___ Dataset ___

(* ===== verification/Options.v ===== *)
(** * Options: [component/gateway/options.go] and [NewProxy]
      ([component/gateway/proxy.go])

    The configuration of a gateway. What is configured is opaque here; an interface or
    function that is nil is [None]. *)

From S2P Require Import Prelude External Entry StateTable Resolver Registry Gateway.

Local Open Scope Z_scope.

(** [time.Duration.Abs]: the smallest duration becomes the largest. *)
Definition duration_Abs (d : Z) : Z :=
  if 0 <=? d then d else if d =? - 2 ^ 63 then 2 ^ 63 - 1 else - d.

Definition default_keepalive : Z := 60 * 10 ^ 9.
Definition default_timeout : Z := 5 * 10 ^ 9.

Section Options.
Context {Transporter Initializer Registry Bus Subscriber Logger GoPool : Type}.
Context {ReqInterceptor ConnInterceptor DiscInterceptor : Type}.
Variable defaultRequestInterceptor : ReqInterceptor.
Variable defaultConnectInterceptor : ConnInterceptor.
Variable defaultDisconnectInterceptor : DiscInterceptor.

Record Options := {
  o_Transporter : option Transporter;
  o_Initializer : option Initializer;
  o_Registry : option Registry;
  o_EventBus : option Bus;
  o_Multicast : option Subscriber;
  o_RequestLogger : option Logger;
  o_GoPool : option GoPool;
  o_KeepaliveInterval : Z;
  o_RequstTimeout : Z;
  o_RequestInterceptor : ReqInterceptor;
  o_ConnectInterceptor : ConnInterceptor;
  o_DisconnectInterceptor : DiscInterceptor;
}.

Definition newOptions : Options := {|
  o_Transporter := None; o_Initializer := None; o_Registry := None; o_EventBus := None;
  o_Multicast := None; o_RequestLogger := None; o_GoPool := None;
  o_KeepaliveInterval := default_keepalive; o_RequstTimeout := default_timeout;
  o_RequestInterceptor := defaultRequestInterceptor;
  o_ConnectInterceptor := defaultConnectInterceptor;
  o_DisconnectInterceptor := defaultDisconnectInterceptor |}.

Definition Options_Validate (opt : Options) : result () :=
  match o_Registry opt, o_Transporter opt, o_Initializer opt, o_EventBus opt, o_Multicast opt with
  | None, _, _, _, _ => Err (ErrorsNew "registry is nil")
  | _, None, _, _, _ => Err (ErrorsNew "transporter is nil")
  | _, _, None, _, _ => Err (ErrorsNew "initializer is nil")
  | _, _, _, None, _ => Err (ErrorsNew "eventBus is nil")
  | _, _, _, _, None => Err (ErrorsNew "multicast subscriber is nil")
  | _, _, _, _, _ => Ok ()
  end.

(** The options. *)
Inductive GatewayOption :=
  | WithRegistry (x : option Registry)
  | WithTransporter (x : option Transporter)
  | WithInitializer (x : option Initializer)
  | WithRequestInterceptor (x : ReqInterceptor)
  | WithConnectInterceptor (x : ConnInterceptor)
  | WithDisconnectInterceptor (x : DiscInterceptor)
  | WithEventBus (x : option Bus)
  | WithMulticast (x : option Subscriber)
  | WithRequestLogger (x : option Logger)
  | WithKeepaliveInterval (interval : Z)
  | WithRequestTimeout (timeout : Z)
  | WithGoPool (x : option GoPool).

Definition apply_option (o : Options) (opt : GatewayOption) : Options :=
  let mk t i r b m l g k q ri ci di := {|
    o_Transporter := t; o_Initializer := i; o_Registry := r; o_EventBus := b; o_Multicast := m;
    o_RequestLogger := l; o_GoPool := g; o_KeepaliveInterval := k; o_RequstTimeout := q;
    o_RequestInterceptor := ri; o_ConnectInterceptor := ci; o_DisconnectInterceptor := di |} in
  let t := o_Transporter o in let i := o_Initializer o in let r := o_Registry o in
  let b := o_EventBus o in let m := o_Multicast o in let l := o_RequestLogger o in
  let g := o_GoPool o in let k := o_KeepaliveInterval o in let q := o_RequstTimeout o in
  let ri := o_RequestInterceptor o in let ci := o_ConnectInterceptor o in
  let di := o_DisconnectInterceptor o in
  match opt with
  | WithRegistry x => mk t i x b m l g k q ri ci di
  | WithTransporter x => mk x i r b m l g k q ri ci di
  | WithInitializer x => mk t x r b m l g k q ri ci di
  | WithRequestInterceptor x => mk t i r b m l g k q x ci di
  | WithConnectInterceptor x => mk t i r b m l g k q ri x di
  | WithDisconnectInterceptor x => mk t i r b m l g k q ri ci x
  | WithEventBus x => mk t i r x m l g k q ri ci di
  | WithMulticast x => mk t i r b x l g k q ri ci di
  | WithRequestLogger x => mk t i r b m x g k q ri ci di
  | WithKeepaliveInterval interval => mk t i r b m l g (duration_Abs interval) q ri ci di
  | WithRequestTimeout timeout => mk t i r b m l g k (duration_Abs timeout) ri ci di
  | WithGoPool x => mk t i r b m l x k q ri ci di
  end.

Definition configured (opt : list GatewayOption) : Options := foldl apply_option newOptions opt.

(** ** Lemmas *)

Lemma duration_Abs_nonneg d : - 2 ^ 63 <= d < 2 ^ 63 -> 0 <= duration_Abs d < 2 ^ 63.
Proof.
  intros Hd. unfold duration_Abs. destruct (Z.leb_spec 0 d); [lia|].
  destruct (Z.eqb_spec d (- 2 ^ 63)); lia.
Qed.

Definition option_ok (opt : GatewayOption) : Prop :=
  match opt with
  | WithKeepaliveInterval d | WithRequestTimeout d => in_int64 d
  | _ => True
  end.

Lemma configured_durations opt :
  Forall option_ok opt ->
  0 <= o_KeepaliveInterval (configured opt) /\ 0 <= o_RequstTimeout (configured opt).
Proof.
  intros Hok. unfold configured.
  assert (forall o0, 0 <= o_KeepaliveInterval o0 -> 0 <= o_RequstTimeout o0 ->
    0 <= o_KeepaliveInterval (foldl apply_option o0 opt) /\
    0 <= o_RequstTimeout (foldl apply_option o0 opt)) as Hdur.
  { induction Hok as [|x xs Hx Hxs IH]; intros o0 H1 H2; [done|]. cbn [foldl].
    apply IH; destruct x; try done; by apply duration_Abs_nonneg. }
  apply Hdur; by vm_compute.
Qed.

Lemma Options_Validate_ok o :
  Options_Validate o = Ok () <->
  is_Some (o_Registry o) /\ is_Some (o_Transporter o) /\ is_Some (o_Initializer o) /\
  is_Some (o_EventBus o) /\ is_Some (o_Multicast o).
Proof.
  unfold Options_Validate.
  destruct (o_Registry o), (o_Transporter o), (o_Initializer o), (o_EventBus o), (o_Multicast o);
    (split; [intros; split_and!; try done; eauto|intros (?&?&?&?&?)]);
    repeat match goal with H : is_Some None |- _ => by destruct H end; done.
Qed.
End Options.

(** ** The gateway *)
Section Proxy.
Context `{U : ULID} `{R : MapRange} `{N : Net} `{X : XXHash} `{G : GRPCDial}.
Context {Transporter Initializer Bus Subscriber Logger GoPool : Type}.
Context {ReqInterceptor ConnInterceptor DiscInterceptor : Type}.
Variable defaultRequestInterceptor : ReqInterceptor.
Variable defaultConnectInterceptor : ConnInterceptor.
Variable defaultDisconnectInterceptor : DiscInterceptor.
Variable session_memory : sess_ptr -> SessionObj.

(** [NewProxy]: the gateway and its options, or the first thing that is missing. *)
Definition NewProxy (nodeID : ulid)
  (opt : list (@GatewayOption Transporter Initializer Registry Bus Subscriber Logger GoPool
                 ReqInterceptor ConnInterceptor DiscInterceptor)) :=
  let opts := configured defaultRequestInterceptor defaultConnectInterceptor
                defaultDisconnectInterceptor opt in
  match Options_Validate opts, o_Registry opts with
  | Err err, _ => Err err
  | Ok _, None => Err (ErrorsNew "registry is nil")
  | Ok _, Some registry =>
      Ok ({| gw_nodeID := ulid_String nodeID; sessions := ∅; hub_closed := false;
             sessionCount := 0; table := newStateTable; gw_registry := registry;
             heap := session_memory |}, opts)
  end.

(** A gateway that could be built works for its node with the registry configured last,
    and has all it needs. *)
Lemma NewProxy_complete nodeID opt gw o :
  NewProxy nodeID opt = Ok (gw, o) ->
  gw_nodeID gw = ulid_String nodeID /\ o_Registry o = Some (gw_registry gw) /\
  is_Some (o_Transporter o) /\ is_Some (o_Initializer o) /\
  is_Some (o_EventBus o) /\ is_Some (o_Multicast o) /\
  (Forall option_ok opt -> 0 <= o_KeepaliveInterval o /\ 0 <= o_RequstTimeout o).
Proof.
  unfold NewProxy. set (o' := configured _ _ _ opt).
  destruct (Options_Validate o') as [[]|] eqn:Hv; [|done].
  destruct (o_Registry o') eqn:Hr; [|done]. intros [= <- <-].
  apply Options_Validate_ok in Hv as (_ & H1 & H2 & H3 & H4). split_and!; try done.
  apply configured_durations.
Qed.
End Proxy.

___
___ Dataset ___

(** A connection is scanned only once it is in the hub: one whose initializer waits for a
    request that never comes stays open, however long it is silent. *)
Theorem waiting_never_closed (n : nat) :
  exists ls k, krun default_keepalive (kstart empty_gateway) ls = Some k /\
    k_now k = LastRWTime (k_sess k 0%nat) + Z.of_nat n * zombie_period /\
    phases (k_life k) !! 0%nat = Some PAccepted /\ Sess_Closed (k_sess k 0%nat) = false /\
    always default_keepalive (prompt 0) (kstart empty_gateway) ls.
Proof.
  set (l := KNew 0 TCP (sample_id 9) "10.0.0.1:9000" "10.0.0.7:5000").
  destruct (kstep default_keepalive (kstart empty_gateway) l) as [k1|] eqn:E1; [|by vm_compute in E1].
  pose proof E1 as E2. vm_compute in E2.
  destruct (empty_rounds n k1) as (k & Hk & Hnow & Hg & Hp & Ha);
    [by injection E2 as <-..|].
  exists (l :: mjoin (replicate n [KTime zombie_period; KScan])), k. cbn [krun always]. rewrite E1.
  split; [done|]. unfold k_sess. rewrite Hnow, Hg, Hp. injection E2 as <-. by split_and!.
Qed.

___

_Your task_.
Considering only the material above, set down every line from the one with "(* ===== verification/Options.v ===== *)" to the one with "Local Open Scope Z_scope.", inclusive, exactly as written.

_Written solution_.
(* ===== verification/Options.v ===== *)
(** * Options: [component/gateway/options.go] and [NewProxy]
      ([component/gateway/proxy.go])

    The configuration of a gateway. What is configured is opaque here; an interface or
    function that is nil is [None]. *)

From S2P Require Import Prelude External Entry StateTable Resolver Registry Gateway.

Local Open Scope Z_scope.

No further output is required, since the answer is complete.